Are Trump supporters anti-Muslim? (George Hawley, December 4, 2019, Brookings)

In other papers in this project, we learned about increasingly powerful political parties dedicated to immigration restrictions, of well-known political entrepreneurs focused entirely on restricting Islam's influence in European societies, and of right-wing populist governments consolidating their power. Although further right-wing populist victories in Europe are not inevitable, in recent years these movements have effectively shifted the political conversation in their own direction. Many mainstream parties have begun to embrace talking points once relegated to the far-right.

This is less the case in the U.S. Trump's victory has not fundamentally changed the Republican Party or led to substantively significant immigration policy changes. Trump's electoral base furthermore does not seem particularly concerned about Muslim immigration as such -- which is not to say it is especially tolerant.

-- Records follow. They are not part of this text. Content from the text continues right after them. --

(** *** A title that is not a string *)

Lemma filter_with_throws {A} (p : A -> option bool) (l : list A) (x : A) :
  In x l -> p x = None -> filter_with p l = None.
Proof.
  induction l as [|y l IH]; simpl; [tauto|].
  intros [<-|Hin] Hx.
  - rewrite Hx. reflexivity.
  - destruct (p y); [|reflexivity]. simpl. rewrite (IH Hin Hx). reflexivity.
Qed.

(** X10.  Create accepts a title that is truthy without being a string (a
    number, [true], an array); once such a todo is in the collection, a list
    request that supplies [search] and no [type], [priority], [completed] or
    [tag] never gets its list: [title.toLowerCase] is not a function and the
    handler throws. *)
Theorem non_text_title_breaks_search
        (parse : string -> num) (lowercase : string -> string)
        (body : Body.t) (w : World Todo) (q : Query.t) (s : string) :
  truthy (Body.title body) = true ->
  (forall x, Body.title body <> JStr x) ->
  Body.type body = JUndefined \/ is_valid_type (Body.type body) ->
  Query.type q = JUndefined -> Query.priority q = JUndefined ->
  Query.completed q = JUndefined -> Query.tag q = JUndefined ->
  Query.search q = JStr s -> s <> "" ->
  (exists todo, fst (router_post body w) = Success 201 todo)
  /\ router_get parse lowercase q (rows (snd (router_post body w))) = None.
Proof.
  intros Ht Hnot Hty Q1 Q2 Q3 Q4 Q5 Hs.
  destruct (TodosFacts.router_post_cases body w)
    as [[Ht' _] | [[_ [Hbad _]] | [_ [_ [t [H Heq]]]]]]; [congruence | |].
  { exfalso. apply Hbad, or_default_valid, Hty. }
  rewrite H. simpl. split; [eauto|].
  unfold router_get, apply_filters. rewrite Q1, Q2, Q3, Q4, Q5.
  cbn [truthy is_undefined negb mbind option_bind toLowerCase].
  assert (Hne : negb (String.eqb s "") = true)
    by (apply negb_true_iff, String.eqb_neq, Hs).
  rewrite Hne. cbn [mbind option_bind].
  rewrite (filter_with_throws (search_hit lowercase (lowercase s)) _ t); [reflexivity | |].
  - apply in_or_app. right. left. reflexivity.
  - unfold search_hit. subst t. cbn [title].
    destruct (Body.title body); try reflexivity. exfalso. eapply Hnot. reflexivity.
Qed.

We can reasonably criticize President Trump for promoting anti-Muslim prejudice, and he may have played a role in promoting these attitudes. A recent poll published by the Institute for Social Policy and Understanding showed a small but statistically significant increase in its Islamophobia index over the last year. A poll conducted by the think tank New America additionally found that Republicans are especially likely to view Muslims with suspicion. On the other hand, we should remember that, on average, Republicans have long been likely to express negative views of Muslims and Islam. We should therefore investigate whether we saw a spike in these attitudes after Donald Trump entered the political arena. In my own analysis of the American National Election Survey data, I found little evidence that this occurred. In the 2012 survey, the mean feeling thermometer score for Muslims among all Republican identifiers was about 38. In the 2016 survey, conducted after then-candidate Trump called for a total ban on Muslim immigration, the mean score among all Republican identifiers was a bit higher -- about 45. This is not a definitive finding, of course, but it does indicate that President Trump has not ushered in an unprecedented era of anti-Muslim animus, even among Republicans.

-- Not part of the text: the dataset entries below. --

(** C2 (amended): for every coil list [L] with [1 <= |L| <= 2000] (and a
    transaction id and unit id that fit their fields), decoding the encoded
    read-coils response of [L] yields [L] followed by the unused bits of
    the last data byte, [8 * ceil(|L| / 8) - |L|] times [False]: the first
    [|L|] elements are exactly [L], there are no extra elements when [|L|]
    is a multiple of 8, and the cut to the requested quantity is left to
    the caller. *)
Theorem read_coils_decode_is_padded_list :
  forall tid u (L : list bool),
    0 <= tid <= 65535 -> 0 <= u <= 255 ->
    (1 <= List.length L <= 2000)%nat ->
    exists buf frame decoded,
      ModbusTCPFrame.build_read_coils_response tid u (map VBool L) = Ok buf /\
      ModbusTCPFrame.parse_frame buf = Some frame /\
      ModbusTCPFrame.parse_read_coils_response frame = Some decoded /\
      decoded =
        L ++ repeat false (8 * ((List.length L + 7) / 8) - List.length L) /\
      firstn (List.length L) decoded = L /\
      ((List.length L mod 8 = 0)%nat -> decoded = L).
Proof.
  intros tid u L Ht Hu Hn.
  destruct (read_coils_roundtrip tid u (map VBool L) Ht Hu)
    as [buf [frame [Hb [Hp [_ [_ [_ Hd]]]]]]].
  { rewrite length_map. lia. }
  rewrite length_map, map_map in Hd. cbn [truthy] in Hd. rewrite map_id in Hd.
  exists buf, frame. eexists. split; [exact Hb|]. split; [exact Hp|].
  split; [exact Hd|]. split; [reflexivity|]. split.
  - rewrite firstn_app, Nat.sub_diag, firstn_all. cbn [firstn].
    apply app_nil_r.
  - intros Hm.
    pose proof (Nat.div_mod_eq (List.length L + 7) 8) as Hdm.
    pose proof (Nat.div_mod_eq (List.length L) 8) as Hdm2.
    pose proof (Nat.mod_upper_bound (List.length L + 7) 8 ltac:(lia)) as Hr.
    replace (8 * ((List.length L + 7) / 8) - List.length L)%nat with 0%nat.
    + apply app_nil_r.
    + lia.
Qed.

Lemma read_coils_decode_is_padded_list_witness :
  exists buf frame,
    ModbusTCPFrame.build_read_coils_response 7 1
      (map VBool [true; false; true]) = Ok buf /\
    ModbusTCPFrame.parse_frame buf = Some frame /\
    ModbusTCPFrame.parse_read_coils_response frame =
      Some ([true; false; true] ++ repeat false 5).
Proof.
  destruct (read_coils_decode_is_padded_list 7 1 [true; false; true])
    as [buf [frame [decoded [Hb [Hp [Hd [He _]]]]]]]; cbn; try lia.
  exists buf, frame. split; [exact Hb|]. split; [exact Hp|].
  rewrite Hd, He. reflexivity.
Defined.

(** ** The server's read handlers *)

Lemma is_bytes_cons b bs : is_bytes (b :: bs) -> 0 <= b <= 255 /\ is_bytes bs.
Proof. intros H. inversion H; subst. split; assumption. Qed.

Lemma u16_of_bytes hi lo :
  0 <= hi <= 255 -> 0 <= lo <= 255 -> 0 <= 256 * hi + lo <= 65535.
Proof. lia. Qed.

In my own interviews, I came across no subjects seriously concerned about the "Islamification" of the United States. Such sentiments exist in this country, and there is a large audience for Islamophobic rhetoric. However, this particular fear is apparently less politically significant in the U.S. than in Europe. This is likely because Muslims remain a very small percentage of the U.S. population, and are only a small part of the ongoing and dramatic demographic change occurring here. In much of Europe, Muslim immigration is a key source of demographic shifts, and thus of great concern to European nativists. In the U.S., Muslims are just one small part of the broader phenomenon.

Even if anti-Muslim sentiments are just as strong in the U.S. as elsewhere, there are compelling historical reasons to doubt the long-term sustainability of any right-wing populist movement in the United States. Political expressions of these kinds of right-wing sentiments have rarely led to successful long-term organizations. These movements typically form around the personality of a charismatic politician, and then recede from political significance after that politician is defeated or otherwise fades from the scene. Although they had different agendas and styles, this was the case with George Wallace, David Duke, Ross Perot, and Patrick Buchanan.